§ **Requirement**: Identify the lines in the data below that contain "with" and give only how many there are.

§ **Listed entries**:

===

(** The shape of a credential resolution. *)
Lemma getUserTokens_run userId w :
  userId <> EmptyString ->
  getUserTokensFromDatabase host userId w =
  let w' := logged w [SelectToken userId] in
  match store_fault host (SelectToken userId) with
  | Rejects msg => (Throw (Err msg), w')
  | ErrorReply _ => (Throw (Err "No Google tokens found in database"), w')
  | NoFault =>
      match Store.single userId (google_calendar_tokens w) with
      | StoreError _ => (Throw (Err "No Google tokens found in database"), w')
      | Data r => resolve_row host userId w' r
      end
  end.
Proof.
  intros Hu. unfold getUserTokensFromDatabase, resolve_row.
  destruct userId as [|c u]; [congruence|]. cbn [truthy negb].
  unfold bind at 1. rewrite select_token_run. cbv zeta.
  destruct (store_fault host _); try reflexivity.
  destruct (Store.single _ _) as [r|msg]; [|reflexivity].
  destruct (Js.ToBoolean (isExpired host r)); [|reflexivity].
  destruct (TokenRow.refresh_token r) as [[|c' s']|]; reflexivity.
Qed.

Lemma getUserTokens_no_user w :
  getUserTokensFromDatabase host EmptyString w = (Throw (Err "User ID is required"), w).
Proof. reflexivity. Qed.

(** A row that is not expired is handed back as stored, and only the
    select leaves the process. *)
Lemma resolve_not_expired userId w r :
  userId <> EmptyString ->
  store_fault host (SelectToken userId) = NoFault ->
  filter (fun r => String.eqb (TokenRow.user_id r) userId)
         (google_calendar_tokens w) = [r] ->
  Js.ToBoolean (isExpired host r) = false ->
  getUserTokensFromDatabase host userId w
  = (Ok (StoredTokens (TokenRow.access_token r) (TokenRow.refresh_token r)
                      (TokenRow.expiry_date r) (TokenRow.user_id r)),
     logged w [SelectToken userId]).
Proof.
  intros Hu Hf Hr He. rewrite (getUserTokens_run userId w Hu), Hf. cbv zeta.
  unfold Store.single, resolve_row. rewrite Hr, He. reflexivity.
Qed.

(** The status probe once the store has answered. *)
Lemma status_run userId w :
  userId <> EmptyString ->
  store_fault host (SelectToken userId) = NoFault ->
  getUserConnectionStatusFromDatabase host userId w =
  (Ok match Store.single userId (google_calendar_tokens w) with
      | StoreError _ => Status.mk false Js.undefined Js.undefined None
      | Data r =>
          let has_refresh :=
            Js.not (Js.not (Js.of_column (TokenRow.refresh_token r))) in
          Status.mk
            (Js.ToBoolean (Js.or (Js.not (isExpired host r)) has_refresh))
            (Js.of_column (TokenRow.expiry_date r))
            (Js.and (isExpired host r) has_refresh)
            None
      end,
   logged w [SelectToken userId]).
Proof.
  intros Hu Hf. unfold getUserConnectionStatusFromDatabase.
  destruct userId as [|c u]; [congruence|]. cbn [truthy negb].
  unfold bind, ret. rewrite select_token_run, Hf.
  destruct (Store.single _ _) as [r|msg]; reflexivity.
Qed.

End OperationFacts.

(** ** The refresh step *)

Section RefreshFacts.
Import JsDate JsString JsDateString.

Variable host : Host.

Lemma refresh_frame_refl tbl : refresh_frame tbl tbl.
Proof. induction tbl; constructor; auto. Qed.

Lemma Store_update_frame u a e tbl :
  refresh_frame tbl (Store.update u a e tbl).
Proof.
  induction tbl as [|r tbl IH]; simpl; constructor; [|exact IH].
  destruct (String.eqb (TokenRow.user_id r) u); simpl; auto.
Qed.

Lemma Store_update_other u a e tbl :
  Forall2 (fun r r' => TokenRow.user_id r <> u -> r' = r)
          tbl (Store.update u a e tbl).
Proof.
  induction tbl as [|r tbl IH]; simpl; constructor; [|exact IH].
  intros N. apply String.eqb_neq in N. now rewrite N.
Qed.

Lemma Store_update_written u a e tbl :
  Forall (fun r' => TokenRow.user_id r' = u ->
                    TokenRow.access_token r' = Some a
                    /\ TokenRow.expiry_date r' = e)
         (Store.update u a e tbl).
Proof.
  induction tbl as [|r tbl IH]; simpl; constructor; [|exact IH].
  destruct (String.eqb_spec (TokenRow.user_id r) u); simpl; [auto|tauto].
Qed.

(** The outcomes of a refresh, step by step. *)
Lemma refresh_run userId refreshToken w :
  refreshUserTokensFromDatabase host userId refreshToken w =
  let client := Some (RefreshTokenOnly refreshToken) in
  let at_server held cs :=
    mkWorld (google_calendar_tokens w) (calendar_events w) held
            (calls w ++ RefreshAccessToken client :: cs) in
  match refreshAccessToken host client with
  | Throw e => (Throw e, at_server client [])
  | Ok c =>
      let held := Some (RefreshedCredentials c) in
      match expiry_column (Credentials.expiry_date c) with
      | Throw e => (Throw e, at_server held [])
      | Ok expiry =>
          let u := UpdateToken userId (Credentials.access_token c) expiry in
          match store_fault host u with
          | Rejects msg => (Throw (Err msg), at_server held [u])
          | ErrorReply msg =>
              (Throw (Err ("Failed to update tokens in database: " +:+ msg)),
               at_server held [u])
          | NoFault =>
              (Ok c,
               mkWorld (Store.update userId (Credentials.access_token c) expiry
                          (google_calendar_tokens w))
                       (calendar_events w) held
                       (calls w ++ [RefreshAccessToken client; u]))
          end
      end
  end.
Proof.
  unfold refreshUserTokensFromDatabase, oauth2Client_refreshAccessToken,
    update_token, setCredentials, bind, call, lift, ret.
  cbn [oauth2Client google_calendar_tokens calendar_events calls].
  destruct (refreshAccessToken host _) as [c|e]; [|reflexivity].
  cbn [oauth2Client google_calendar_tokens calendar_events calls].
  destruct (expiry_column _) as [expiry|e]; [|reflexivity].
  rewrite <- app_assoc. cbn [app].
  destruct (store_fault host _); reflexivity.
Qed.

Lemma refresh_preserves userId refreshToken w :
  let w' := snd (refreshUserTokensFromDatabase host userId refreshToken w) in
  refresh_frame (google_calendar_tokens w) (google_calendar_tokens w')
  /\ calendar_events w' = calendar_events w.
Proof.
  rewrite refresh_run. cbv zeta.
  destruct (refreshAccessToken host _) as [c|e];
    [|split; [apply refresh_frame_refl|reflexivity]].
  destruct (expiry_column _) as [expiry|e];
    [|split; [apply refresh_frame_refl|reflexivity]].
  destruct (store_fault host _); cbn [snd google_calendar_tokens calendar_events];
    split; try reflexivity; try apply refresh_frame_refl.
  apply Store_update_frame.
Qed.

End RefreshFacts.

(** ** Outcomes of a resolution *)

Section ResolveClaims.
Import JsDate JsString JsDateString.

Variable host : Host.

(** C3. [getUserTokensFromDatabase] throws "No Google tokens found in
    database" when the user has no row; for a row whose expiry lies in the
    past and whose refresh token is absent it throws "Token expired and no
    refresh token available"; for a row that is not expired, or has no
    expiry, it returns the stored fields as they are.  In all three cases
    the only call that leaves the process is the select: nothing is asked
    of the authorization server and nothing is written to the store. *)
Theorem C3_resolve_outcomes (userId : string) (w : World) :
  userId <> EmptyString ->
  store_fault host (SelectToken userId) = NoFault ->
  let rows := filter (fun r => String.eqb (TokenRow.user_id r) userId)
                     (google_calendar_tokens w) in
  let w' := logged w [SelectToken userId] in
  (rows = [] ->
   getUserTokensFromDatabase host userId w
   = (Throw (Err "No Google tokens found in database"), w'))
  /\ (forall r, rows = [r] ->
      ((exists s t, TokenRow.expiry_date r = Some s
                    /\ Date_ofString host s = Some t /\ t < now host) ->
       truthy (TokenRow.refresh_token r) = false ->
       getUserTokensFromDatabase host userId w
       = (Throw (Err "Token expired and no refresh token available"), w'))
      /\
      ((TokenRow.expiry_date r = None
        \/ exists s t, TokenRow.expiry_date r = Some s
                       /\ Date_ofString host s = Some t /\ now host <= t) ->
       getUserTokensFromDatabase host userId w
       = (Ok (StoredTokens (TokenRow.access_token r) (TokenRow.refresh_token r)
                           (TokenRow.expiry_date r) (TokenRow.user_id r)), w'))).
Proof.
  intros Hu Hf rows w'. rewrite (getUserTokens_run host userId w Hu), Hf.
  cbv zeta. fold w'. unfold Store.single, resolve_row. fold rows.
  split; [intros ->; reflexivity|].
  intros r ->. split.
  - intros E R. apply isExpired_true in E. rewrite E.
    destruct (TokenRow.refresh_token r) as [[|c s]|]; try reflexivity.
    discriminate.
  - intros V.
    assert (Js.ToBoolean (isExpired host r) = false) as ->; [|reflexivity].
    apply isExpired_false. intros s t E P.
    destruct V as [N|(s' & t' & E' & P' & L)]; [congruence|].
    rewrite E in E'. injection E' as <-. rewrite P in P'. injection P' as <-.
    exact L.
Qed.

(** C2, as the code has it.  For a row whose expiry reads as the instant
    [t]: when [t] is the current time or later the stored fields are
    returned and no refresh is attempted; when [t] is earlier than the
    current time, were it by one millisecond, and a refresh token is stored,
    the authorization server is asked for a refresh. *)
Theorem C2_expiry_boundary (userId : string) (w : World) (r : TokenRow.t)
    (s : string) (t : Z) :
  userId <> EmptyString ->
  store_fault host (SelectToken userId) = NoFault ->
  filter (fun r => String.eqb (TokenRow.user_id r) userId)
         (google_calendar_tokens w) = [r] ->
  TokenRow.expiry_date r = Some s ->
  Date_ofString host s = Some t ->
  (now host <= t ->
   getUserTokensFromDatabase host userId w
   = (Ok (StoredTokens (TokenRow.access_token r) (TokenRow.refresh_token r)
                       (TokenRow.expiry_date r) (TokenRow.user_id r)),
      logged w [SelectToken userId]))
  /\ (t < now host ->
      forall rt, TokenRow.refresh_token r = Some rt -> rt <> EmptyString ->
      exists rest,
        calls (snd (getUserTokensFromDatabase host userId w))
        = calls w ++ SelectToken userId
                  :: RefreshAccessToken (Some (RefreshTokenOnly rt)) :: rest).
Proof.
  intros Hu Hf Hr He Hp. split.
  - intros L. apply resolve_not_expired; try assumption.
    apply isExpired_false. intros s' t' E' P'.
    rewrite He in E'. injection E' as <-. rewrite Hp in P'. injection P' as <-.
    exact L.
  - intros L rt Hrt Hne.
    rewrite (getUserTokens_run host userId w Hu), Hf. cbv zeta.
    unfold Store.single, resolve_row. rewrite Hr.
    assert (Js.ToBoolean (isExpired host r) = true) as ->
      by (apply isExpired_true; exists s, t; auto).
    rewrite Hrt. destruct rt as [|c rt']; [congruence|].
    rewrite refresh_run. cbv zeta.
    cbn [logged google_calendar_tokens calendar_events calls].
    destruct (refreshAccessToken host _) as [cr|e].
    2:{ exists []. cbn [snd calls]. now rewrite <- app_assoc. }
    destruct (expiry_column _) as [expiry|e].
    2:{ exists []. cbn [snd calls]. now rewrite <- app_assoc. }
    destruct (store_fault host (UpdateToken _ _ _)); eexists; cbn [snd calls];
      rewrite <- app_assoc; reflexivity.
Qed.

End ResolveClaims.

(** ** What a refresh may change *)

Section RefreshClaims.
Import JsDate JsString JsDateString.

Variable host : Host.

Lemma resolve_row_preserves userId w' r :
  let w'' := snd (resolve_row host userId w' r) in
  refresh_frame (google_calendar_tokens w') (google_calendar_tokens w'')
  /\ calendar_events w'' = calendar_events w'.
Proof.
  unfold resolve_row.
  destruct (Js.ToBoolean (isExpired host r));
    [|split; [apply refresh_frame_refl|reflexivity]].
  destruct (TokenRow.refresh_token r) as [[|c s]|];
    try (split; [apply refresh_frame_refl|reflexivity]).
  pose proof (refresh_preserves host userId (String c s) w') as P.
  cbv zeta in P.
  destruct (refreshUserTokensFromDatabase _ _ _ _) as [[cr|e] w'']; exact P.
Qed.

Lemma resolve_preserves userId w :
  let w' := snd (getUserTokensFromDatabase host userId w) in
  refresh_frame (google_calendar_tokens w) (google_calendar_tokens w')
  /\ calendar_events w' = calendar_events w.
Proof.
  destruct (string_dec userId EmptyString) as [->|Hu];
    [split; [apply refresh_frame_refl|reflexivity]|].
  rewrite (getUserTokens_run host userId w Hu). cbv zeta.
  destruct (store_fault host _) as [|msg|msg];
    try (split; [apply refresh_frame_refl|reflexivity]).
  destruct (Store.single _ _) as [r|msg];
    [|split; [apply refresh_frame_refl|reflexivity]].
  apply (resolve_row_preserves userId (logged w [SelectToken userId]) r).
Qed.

===

§ **Completed task**: 6